Light Reading
- Screenshot of the website in December 2024
- Website type: Trade website
- Owner: Informa
- Creator: Stephen Saunders
- Website: www.lightreading.com
- Commercial: Yes

= Light Reading =

Telecommunications industry news website

Light Reading Inc. is a telecommunications industry information company based in New York City. Its activities include publishing, data analysis, market research, and events management.

==History==
The company was founded in 2000 by Stephen Saunders and was bought by UBM for $33 million in 2005, becoming part of the UBM subsidiary CMP Media.

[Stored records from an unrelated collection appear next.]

Lemma restore_snippets_result_witness :
  removedNames snippetsWorld (_profile snippetsWorld) = Some []
  ∧ (listProfileSnippetPaths 2 (_profile snippetsWorld) snippetsWorld).1
    = Ok {[ "foo.code-snippets" := ("base", "foo.code-snippets") ]}
  ∧ ∃ w' files, restoreSnippets 2 snippetsWorld = (Ok tt, w')
                ∧ snippets (live w') = Some files
                ∧ files !! "foo.code-snippets" = Some "{}".
Proof.
  assert (H1 : removedNames snippetsWorld (_profile snippetsWorld) = Some [])
    by (vm_compute; reflexivity).
  assert (H2 : (listProfileSnippetPaths 2 (_profile snippetsWorld) snippetsWorld).1
               = Ok {[ "foo.code-snippets" := ("base", "foo.code-snippets") ]})
    by (vm_compute; reflexivity).
  assert (H3 : ∀ name,
             is_Some (({[ "foo.code-snippets" := ("base", "foo.code-snippets") ]}
                         : gmap string (string * string)) !! name) →
             name ∉ ([] : list string) → nested name = false).
  { intros name Hname _. revert name Hname. refine (flat_names _ _). vm_compute. reflexivity. }
  split; [exact H1|]. split; [exact H2|].
  destruct (proj1 (restore_snippets_result 2 snippetsWorld _ _ H1 H2) H3)
    as (w' & files & Hrun & _ & Hlive & Hfiles).
  exists w', files. split; [exact Hrun|]. split; [exact Hlive|].
  rewrite Hfiles. vm_compute. reflexivity.
Defined.

Lemma serialize_snippets_root_witness :
  extendsOf (mkProfileSettings None) = None
  ∧ data_snippets (directory "base"
      (serializeSnippets (host := exampleHost) 2 (mkProfileSettings None) (editingWorld "base")).2)
    = Some {[ "foo.code-snippets" := "{}"; "new.code-snippets" := "{n}" ]}
  ∧ (serializeSnippets (host := exampleHost) 2 (mkProfileSettings None) (nestedWorld "base")).1
    = Throw NoSuchFile.
Proof.
  assert (H1 : extendsOf (mkProfileSettings None) = None) by reflexivity.
  assert (H2 : ∀ name, is_Some (liveSnippets (editingWorld "base") !! name) → nested name = false)
    by (refine (flat_names _ _); vm_compute; reflexivity).
  assert (H3 : ∃ name, is_Some (liveSnippets (nestedWorld "base") !! name) ∧ nested name = true).
  { exists "sub/foo.code-snippets". split; [eexists|]; vm_compute; reflexivity. }
  split; [exact H1|]. split.
  - rewrite (proj1 (serialize_snippets_root (host := exampleHost) 2 (editingWorld "base") _ H1) H2).
    vm_compute. reflexivity.
  - exact (proj2 (serialize_snippets_root (host := exampleHost) 2 (nestedWorld "base") _ H1) H3).
Defined.

Lemma serialize_snippets_inheriting_witness :
  extendsOf (mkProfileSettings (Some "base")) = Some "base"
  ∧ (listProfileSnippetHashes (host := exampleHost) 2 "base" (editingWorld "work")).1
    = Ok {[ "foo.code-snippets" := "sha1:{}" ]}
  ∧ let w1 := (serializeSnippets (host := exampleHost) 2 (mkProfileSettings (Some "base"))
                 (editingWorld "work")).2 in
    data_snippets (directory "work" w1) = Some {[ "new.code-snippets" := "{n}" ]}
    ∧ data_snippets_diff_yml (directory "work" w1)
      = Some {[ "removed" := ["new.code-snippets"] ]}.
Proof.
  assert (H1 : extendsOf (mkProfileSettings (Some "base")) = Some "base") by reflexivity.
  assert (H2 : (listProfileSnippetHashes (host := exampleHost) 2 "base" (editingWorld "work")).1
               = Ok {[ "foo.code-snippets" := "sha1:{}" ]}) by (vm_compute; reflexivity).
  assert (H3 : ∀ name,
             is_Some (storedSnippets (host := exampleHost) {[ "foo.code-snippets" := "sha1:{}" ]}
                        (liveSnippets (editingWorld "work")) !! name) → nested name = false)
    by (refine (flat_names _ _); vm_compute; reflexivity).
  assert (H4 : removedSnippets {[ "foo.code-snippets" := "sha1:{}" ]}
                 (liveSnippets (editingWorld "work")) = ["new.code-snippets"])
    by (vm_compute; reflexivity).
  split; [exact H1|]. split; [exact H2|].
  destruct (proj1 (proj1 (serialize_snippets_inheriting (host := exampleHost) 2
                            (editingWorld "work") _ "base" H1) _ H2) H3)
    as (removed & Hremoved & Hrun).
  rewrite H4 in Hremoved. apply Permutation_singleton_r in Hremoved. subst removed.
  cbv zeta. rewrite Hrun. split; vm_compute; reflexivity.
Defined.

Saunders remained as CEO and launched Internet Evolution later in 2005.

Light Reading's market research arm, Heavy Reading, bought Pyramid Research in August 2008.

Light Reading also had its India publication, Light Reading India. The site had been covering the Indian telecom ecosystem from 2011 till January 2015. It was shut down when UBI India stopped its operations.

In August 2013, Light Reading migrated to UBM's DeusM community platform. In February 2014, Stephen Saunders reacquired Light Reading from UBM, with UBM retaining a "significant minority stake" in the company. Future plans for the company were said to include "bulking up the staff and changing up its media pricing"—according to Saunders, "with much of the overhead that a larger corporate structure imposes now gone, he will apply that savings to expanding staff and infrastructure as well as adjusting customer pricing downward."

In 2016, Light Reading was acquired by Informa.

==Big Telecom Event==
In June 2014, Light Reading launched an annual summit for the telecommunications industry, the Big Telecom Event (BTE). The event was held in Chicago, and gathered "important figures in the industry together to discuss progress, problems, and what’s on the horizon as technology continues to develop at a rapid pace." Unusually, for an industry convention, the event included no exhibitors and no show floor; rather, "BTE provided an 'Innovation Zone' where more than 60 companies gave hands-on demos in turnkey booths."

==Awards==
Among awards won by Light Reading are:

- 2014 Ava Digital Awards: gold award, business-to-business website category.
- 2014 Hermes Creative Awards: platinum award for infographic work in the Web Element: Other category, and four gold awards.
- 2014 Apex Awards: three awards of excellence in the Technical & Technology Writing, Best Resdesigns, and Identity and Graphic Standards categories.